(** What the schema and the code kept of such tables. *)
Record tables_wf {I D} (row : I -> Identity1) (t : Tables I D) : Prop := {
  tw_identity : forall id i, t_identities t !! id = Some i -> checkID id = true /\ 0 < i1_rowid (row i);
  tw_rowid : forall id id' i i', t_identities t !! id = Some i -> t_identities t !! id' = Some i' -> i1_rowid (row i) = i1_rowid (row i') -> id = id';
  tw_name : forall id n, t_names t !! id = Some n -> is_Some (t_identities t !! id) /\ nr_name n <> "" /\ nr_skeleton n <> "";
  tw_skeleton : forall id id' n m, t_names t !! id = Some n -> t_names t !! id' = Some m -> nr_skeleton n = nr_skeleton m -> id = id';
  tw_member : forall id r, t_members t !! id = Some r -> is_Some (t_identities t !! id);
  tw_room : forall n r, t_rooms t !! n = Some r -> Room_Name r = n;
  tw_role : forall r id ro x, t_room_roles t !! (r, id, ro) = Some x -> is_Some (t_rooms t !! r);
  tw_invite : forall r id x, t_invites t !! (r, id) = Some x -> is_Some (t_rooms t !! r);
  tw_message : forall k m, t_messages t !! k = Some m -> Message_ID m = k /\ 0 < k;
  tw_origin : forall k l m n o, t_messages t !! k = Some m -> t_messages t !! l = Some n ->
    Message_OriginID m = Some o -> Message_OriginID n = Some o -> Message_Via m = Message_Via n -> k = l
}.
Lemma tables_wf_rows {I I' D D'} (row : I -> Identity1) (row' : I' -> Identity1) (f : I -> I') (g : D -> D') t :
  (forall i, row' (f i) = row i) -> tables_wf row t -> tables_wf row' (with_rows f g t).
Proof.
  intros Hf []. assert (forall id i', t_identities (with_rows f g t) !! id = Some i' -> exists i, t_identities t !! id = Some i /\ i' = f i) as Hi.
  { intros id i' H. cbn in H. rewrite lookup_fmap in H. apply fmap_Some in H. destruct H as (i & ? & ->). eauto. }
  assert (forall id, is_Some (t_identities t !! id) -> is_Some (t_identities (with_rows f g t) !! id)) as Hs.
  { intros id H. cbn. by rewrite lookup_fmap, fmap_is_Some. }
  constructor; try done.
  - intros id i' (i & Hl & ->)%Hi. rewrite Hf. eauto.
  - intros id id' i1 i2 (i & Hl & ->)%Hi (i' & Hl' & ->)%Hi. rewrite !Hf. eauto.
  - intros id n Hn. destruct (tw_name0 id n Hn) as (? & ? & ?). eauto.
  - intros id r Hr. eauto.
Qed.
Lemma tables_wf_init : tables_wf id init_0001.
Proof. constructor; cbn; intros *; rewrite ?lookup_empty; done. Qed.
Lemma single_output_column_is_never_malicious_witness :
  is_malicious (make_decision (Fin (99 # 100)) (PyNumber (Fin 0))) = false
  /\ result (predict_threat bare_env ∅ (Some sigmoid_model))
     = Return (make_decision (Fin (99 # 100)) (PyNumber (Fin 0))).
Proof.
  split; [|reflexivity].
  apply (single_output_column_is_never_malicious bare_env ∅ (Some sigmoid_model)
           (fun X => Return (PyArray (NdArray [length X; 1%nat]
                                        (map (fun _ => Fin (99 # 100)) X))))
           1 [Fin (99 # 100)]).
  - reflexivity.
  - intros X [= <-]. reflexivity.
  - reflexivity.
Defined.

(** ** Class prediction for a batch of rows *)

(** X15. With no model passed in, no default model file in the working
    directory that can be loaded ([model.h5] without TensorFlow does not
    count) and no default scaler, [predict] raises the no-predict-method
    error. *)
Theorem predict_without_model_raises (env : Env)
    (inverse_transform : artifact -> option (pyobj -> outcome (list string)))
    (X : array_like) :
  path_exists env "scaler.joblib" = false ->
  path_exists env "label_encoder.joblib" = false ->
  path_exists env "random_forest_model.joblib" = false ->
  path_exists env "model.pkl" = false ->
  path_exists env "model.h5" = false \/ keras env = None ->
  result (Inference.predict env inverse_transform X None None)
  = Raise no_predict_method.
Proof.
  intros Hs Hl Hrf Hpkl Hh5. unfold Inference.predict, default_model.
  rewrite Hs, Hl, Hrf, Hpkl.
  assert (Hm : (if path_exists env "model.h5"
                then match keras env with
                     | Some load_model =>
                         m <- lift (load_model "model.h5") ;; ret (Some m)
                     | None => ret None
                     end
                else ret None) = @ret (option artifact) None).
  { destruct Hh5 as [-> | ->]; [reflexivity|].
    destruct (path_exists env "model.h5"); reflexivity. }
  rewrite Hm, !bind_ret.
  rewrite preprocess_input_unfold. reflexivity.
Qed.

Lemma predict_without_model_raises_witness :
  result (Inference.predict bare_env no_inverse_transform (ArrayLike zero_row) None None)
  = Raise no_predict_method.
Proof.
  apply (predict_without_model_raises bare_env no_inverse_transform (ArrayLike zero_row));
    try reflexivity.
  left. reflexivity.
Defined.
Record ChunkData := {
  index : Z;
  filename : string;
  text : string;
  char_start : Z;
  char_end : Z;
  t_start_ms : Z;
  duration_ms : Z;
  seed : Z;
  params : dict;
  speaker_id : Z;
}.

Record ProjectData := {
  root : string;
  settings : ProjectSettings;
  chunks : list ChunkData;
}.

(** Attribute assignments [chunk.t_start_ms = v] and the like. *)
Definition set_t_start_ms (chunk : ChunkData) (v : Z) : ChunkData :=
  {| index := index chunk; filename := filename chunk; text := text chunk;
     char_start := char_start chunk; char_end := char_end chunk;
     t_start_ms := v; duration_ms := duration_ms chunk; seed := seed chunk;
     params := params chunk; speaker_id := speaker_id chunk |}.

Definition set_duration_ms (chunk : ChunkData) (v : Z) : ChunkData :=
  {| index := index chunk; filename := filename chunk; text := text chunk;
     char_start := char_start chunk; char_end := char_end chunk;
     t_start_ms := t_start_ms chunk; duration_ms := v; seed := seed chunk;
     params := params chunk; speaker_id := speaker_id chunk |}.

Definition set_seed (chunk : ChunkData) (v : Z) : ChunkData :=
  {| index := index chunk; filename := filename chunk; text := text chunk;
     char_start := char_start chunk; char_end := char_end chunk;
     t_start_ms := t_start_ms chunk; duration_ms := duration_ms chunk; seed := v;
     params := params chunk; speaker_id := speaker_id chunk |}.
Definition set_heap (v : list Item) (s : State) : State :=
  {| isCapturing := isCapturing s; captureInterval := captureInterval s;
     screenshotCount := screenshotCount s; serverUrl := serverUrl s;
     serverConnected := serverConnected s; lastCaptureTime := lastCaptureTime s;
     captureTimer := captureTimer s; uploadQueue := uploadQueue s;
     settings := settings s; screenshots := screenshots s; heap := v;
     now := now s; intervals := intervals s; nextTimer := nextTimer s;
     fetches := fetches s; saves := saves s; trace := trace s;
     timeouts := timeouts s |}.

(** The platform side changes together: time, timers, counters, trace. *)
Definition set_platform (t : Z) (iv : list nat) (nt nf ns : nat)
    (tr : list Event) (s : State) : State :=
  {| isCapturing := isCapturing s; captureInterval := captureInterval s;
     screenshotCount := screenshotCount s; serverUrl := serverUrl s;
     serverConnected := serverConnected s; lastCaptureTime := lastCaptureTime s;
     captureTimer := captureTimer s; uploadQueue := uploadQueue s;
     settings := settings s; screenshots := screenshots s; heap := heap s;
     now := t; intervals := iv; nextTimer := nt;
     fetches := nf; saves := ns; trace := tr; timeouts := timeouts s |}.

Definition emit (e : Event) (s : State) : State :=
  set_platform (now s) (intervals s) (nextTimer s) (fetches s) (saves s)
    (trace s ++ [e]) s.

Definition set_timeouts (v : list (Z * Task)) (s : State) : State :=
  {| isCapturing := isCapturing s; captureInterval := captureInterval s;
     screenshotCount := screenshotCount s; serverUrl := serverUrl s;
     serverConnected := serverConnected s; lastCaptureTime := lastCaptureTime s;
     captureTimer := captureTimer s; uploadQueue := uploadQueue s;
     settings := settings s; screenshots := screenshots s; heap := heap s;
     now := now s; intervals := intervals s; nextTimer := nextTimer s;
     fetches := fetches s; saves := saves s; trace := trace s;
     timeouts := v |}.
(** * ios-contacts-fixer: the phone-number repair logic of [app/index.tsx]

    A shallow embedding of the pure part of the contacts screen:
    [isRwandanNumber], [addCountryCode], [removeCountryCode],
    [validateContact], [getNextLabel], the contact filter of [loadContacts]
    and the phone-number list that [handleFix] hands to
    [Contacts.updateContactAsync].

    JavaScript strings are sequences of UTF-16 code units; they are modelled
    as lists of code units ([N]).  String literals of the source are written
    with [js], which maps an ASCII literal to its code units. *)

From Stdlib Require Import Ascii String.
From Stdlib Require Import List NArith Bool Arith Lia.
Import ListNotations.

Set Implicit Arguments.

(** ** JavaScript strings *)

Module JS.

Definition jsstring := list N.

Fixpoint js (s : string) : jsstring :=
  match s with
  | EmptyString => []
  | String a s' => N_of_ascii a :: js s'
  end.

Arguments js s%_string.

(** [a === b] on strings: equality of the code-unit sequences. *)
Fixpoint str_eqb (a b : jsstring) : bool :=
  match a, b with
  | [], [] => true
  | x :: a', y :: b' => N.eqb x y && str_eqb a' b'
  | _, _ => false
  end.

(** [s.startsWith(p)] *)
Fixpoint startsWith (p s : jsstring) : bool :=
  match p, s with
  | [], _ => true
  | x :: p', y :: s' => N.eqb x y && startsWith p' s'
  | _ :: _, [] => false
  end.

(** [s.slice(n)] for a non-negative [n]. *)
Definition slice (n : nat) (s : jsstring) : jsstring := skipn n s.

(** [arr.includes(x)] on an array of strings. *)
Definition includes (arr : list jsstring) (x : jsstring) : bool :=
  existsb (fun y => str_eqb y x) arr.

(** The characters matched by [\s] in a regular expression: the WhiteSpace
    and LineTerminator code points of ECMAScript. *)
Definition is_space (c : N) : bool :=
  ((9 <=? c) && (c <=? 13) || (c =? 32) || (c =? 160) || (c =? 5760)
   || (8192 <=? c) && (c <=? 8202) || (c =? 8232) || (c =? 8233)
   || (c =? 8239) || (c =? 8287) || (c =? 12288) || (c =? 65279))%N.

Definition hyphen : N := 45.
Definition prime : N := 39.

(** [s.replace(/[\s-]/g, "")] *)
Definition strip_separators (s : jsstring) : jsstring :=
  filter (fun c => negb (is_space c || (c =? hyphen)%N)) s.

(** [s.replace(/'/g, '')] *)
Definition remove_primes (s : jsstring) : jsstring :=
  filter (fun c => negb (c =? prime)%N) s.

(** [s.match(/'/g)?.length || 0] *)
Definition count_primes (s : jsstring) : nat :=
  length (filter (fun c => (c =? prime)%N) s).

(** ["'".repeat(n)] *)
Definition primes (n : nat) : jsstring := repeat prime n.

End JS.
Import JS.

(** ** A fragment of JavaScript regular expressions

    [getNextLabel] builds a pattern from a label with [new RegExp].  The
    model covers patterns made of ordinary characters, [.], the assertions
    [^] and [$], and the quantifiers [*], [+], [?] (each optionally followed
    by the lazy marker [?]), without flags.  A pattern that uses a backslash,
    a group, a class, braces or an alternation is reported as [Unmodelled];
    a quantifier with nothing to repeat is the [SyntaxError] that the
    constructor throws. *)

Inductive outcome (A : Type) : Type :=
| Ok (a : A)
| SyntaxError
| Unmodelled.

Arguments SyntaxError {A}.
Arguments Unmodelled {A}.

Definition bind {A B : Type} (m : outcome A) (k : A -> outcome B) : outcome B :=
  match m with
  | Ok a => k a
  | SyntaxError => SyntaxError
  | Unmodelled => Unmodelled
  end.

Notation "x <- m ;; k" := (bind m (fun x => k))
  (at level 61, m at next level, right associativity).

Module RegExp.

Inductive atom : Type :=
| Chr (c : N)
| Dot.

Inductive quant : Type := One | Opt | Star | Plus.

Inductive term : Type :=
| Bol
| Eol
| Rep (a : atom) (q : quant).

Definition regex := list term.

Definition caret : N := 94.
Definition dollar : N := 36.
Definition dot : N := 46.
Definition star : N := 42.
Definition plus : N := 43.
Definition question : N := 63.

Definition is_quantifier (c : N) : bool :=
  ((c =? star) || (c =? plus) || (c =? question))%N.

(** Backslash, parentheses, brackets, braces and the bar. *)
Definition is_unmodelled (c : N) : bool :=
  ((c =? 92) || (c =? 40) || (c =? 41) || (c =? 91) || (c =? 93)
   || (c =? 123) || (c =? 125) || (c =? 124))%N.

(** A character that stands for itself in a pattern. *)
Definition is_plain (c : N) : bool :=
  negb ((c =? caret)%N || (c =? dollar)%N || (c =? dot)%N
        || is_quantifier c || is_unmodelled c).

Definition quant_of (c : N) : quant :=
  if (c =? star)%N then Star else if (c =? plus)%N then Plus else Opt.

Definition atom_of (c : N) : atom :=
  if (c =? dot)%N then Dot else Chr c.

Definition cons_term (t : term) (r : outcome regex) : outcome regex :=
  re <- r ;; Ok (t :: re).

(** The parser of [new RegExp(pattern)]. *)
Fixpoint parse (p : jsstring) : outcome regex :=
  match p with
  | [] => Ok []
  | c :: p1 =>
      if (c =? caret)%N then cons_term Bol (parse p1)
      else if (c =? dollar)%N then cons_term Eol (parse p1)
      else if is_quantifier c then SyntaxError
      else if is_unmodelled c then Unmodelled
      else
        match p1 with
        | [] => Ok [Rep (atom_of c) One]
        | q :: p2 =>
            if is_quantifier q then
              match p2 with
              | [] => Ok [Rep (atom_of c) (quant_of q)]
              | l :: p3 =>
                  if (l =? question)%N
                  then cons_term (Rep (atom_of c) (quant_of q)) (parse p3)
                  else cons_term (Rep (atom_of c) (quant_of q)) (parse p2)
              end
            else cons_term (Rep (atom_of c) One) (parse p1)
        end
  end.

(** [.] matches every code unit but the line terminators. *)
Definition accepts (a : atom) (c : N) : bool :=
  match a with
  | Chr d => (c =? d)%N
  | Dot => negb ((c =? 10) || (c =? 13) || (c =? 8232) || (c =? 8233))%N
  end.

(** Does the pattern match at the current position?  [at0] tells whether
    the position is the start of the input, [s] is the rest of the input. *)
Fixpoint match_here (re : regex) (at0 : bool) (s : jsstring) {struct re} : bool :=
  match re with
  | [] => true
  | Bol :: re' => at0 && match_here re' at0 s
  | Eol :: re' =>
      match s with
      | [] => match_here re' at0 s
      | _ :: _ => false
      end
  | Rep a q :: re' =>
      let many :=
        fix many (at0 : bool) (s : jsstring) {struct s} : bool :=
          match_here re' at0 s
          || match s with
             | [] => false
             | c :: s' => accepts a c && many false s'
             end in
      match q with
      | One =>
          match s with
          | [] => false
          | c :: s' => accepts a c && match_here re' false s'
          end
      | Opt =>
          match_here re' at0 s
          || match s with
             | [] => false
             | c :: s' => accepts a c && match_here re' false s'
             end
      | Star => many at0 s
      | Plus =>
          match s with
          | [] => false
          | c :: s' => accepts a c && many false s'
          end
      end
  end.

(** [re.test(s)]: a match starting at some position of [s]. *)
Fixpoint search (re : regex) (at0 : bool) (s : jsstring) : bool :=
  match_here re at0 s
  || match s with
     | [] => false
     | _ :: s' => search re false s'
     end.

Definition test (re : regex) (s : jsstring) : bool := search re true s.

End RegExp.

(** ** The data model ([types/contact.ts], and the same interfaces in
    [app/index.tsx]) *)

Record PhoneNumber : Type := mkPhone {
  label : jsstring;
  number : jsstring;
  id : option jsstring
}.

Record Contact : Type := mkContact {
  contact_id : jsstring;
  name : jsstring;
  phoneNumbers : list PhoneNumber;
  needsFix : bool
}.

(** What [expo-contacts] returns: every field may be missing. *)
Record ExpoPhoneNumber : Type := mkExpoPhone {
  expo_label : option jsstring;
  expo_number : option jsstring;
  expo_phone_id : option jsstring
}.

Record ExpoContact : Type := mkExpoContact {
  expo_id : option jsstring;
  firstName : option jsstring;
  lastName : option jsstring;
  expo_phoneNumbers : option (list ExpoPhoneNumber)
}.

(** ** The helpers at the top of [app/index.tsx] *)

Definition isRwandanNumber (number : jsstring) : bool :=
  let cleanNumber := strip_separators number in
  startsWith (js "07") cleanNumber || startsWith (js "+2507") cleanNumber.

Definition addCountryCode (number : jsstring) : jsstring :=
  let cleanNumber := strip_separators number in
  if startsWith (js "07") cleanNumber then js "+250" ++ cleanNumber
  else cleanNumber.

Definition removeCountryCode (number : jsstring) : jsstring :=
  let cleanNumber := strip_separators number in
  if startsWith (js "+2507") cleanNumber then slice 3 cleanNumber
  else cleanNumber.

(** The [for] loop of [validateContact]: [true] when the loop ran to its
    end, [false] when it returned early. *)
Fixpoint validate_loop (rwandanNumbers rest : list jsstring) : bool :=
  match rest with
  | [] => true
  | number :: rest' =>
      let withCode := addCountryCode number in
      let withoutCode := removeCountryCode number in
      let hasWithCode := includes rwandanNumbers withCode in
      let hasWithoutCode := includes rwandanNumbers withoutCode in
      if negb hasWithCode || negb hasWithoutCode then false
      else validate_loop rwandanNumbers rest'
  end.

Definition validateContact (phoneNumbers : list PhoneNumber) : bool :=
  let rwandanNumbers :=
    filter isRwandanNumber
      (map (fun p => strip_separators (number p)) phoneNumbers) in
  if validate_loop rwandanNumbers rwandanNumbers
  then negb (length rwandanNumbers =? 0)
  else false.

- [EXERCISE]:
The entries above hold the needed span. Transcribe exactly the lines from the one with "Theorem predict_without_model_raises (env" to the one with "else ret None)", both included.

- [ANSWER FOR THE TASK]:
Theorem predict_without_model_raises (env : Env)
    (inverse_transform : artifact -> option (pyobj -> outcome (list string)))
    (X : array_like) :
  path_exists env "scaler.joblib" = false ->
  path_exists env "label_encoder.joblib" = false ->
  path_exists env "random_forest_model.joblib" = false ->
  path_exists env "model.pkl" = false ->
  path_exists env "model.h5" = false \/ keras env = None ->
  result (Inference.predict env inverse_transform X None None)
  = Raise no_predict_method.
Proof.
  intros Hs Hl Hrf Hpkl Hh5. unfold Inference.predict, default_model.
  rewrite Hs, Hl, Hrf, Hpkl.
  assert (Hm : (if path_exists env "model.h5"
                then match keras env with
                     | Some load_model =>
                         m <- lift (load_model "model.h5") ;; ret (Some m)
                     | None => ret None
                     end
                else ret None) = @ret (option artifact) None).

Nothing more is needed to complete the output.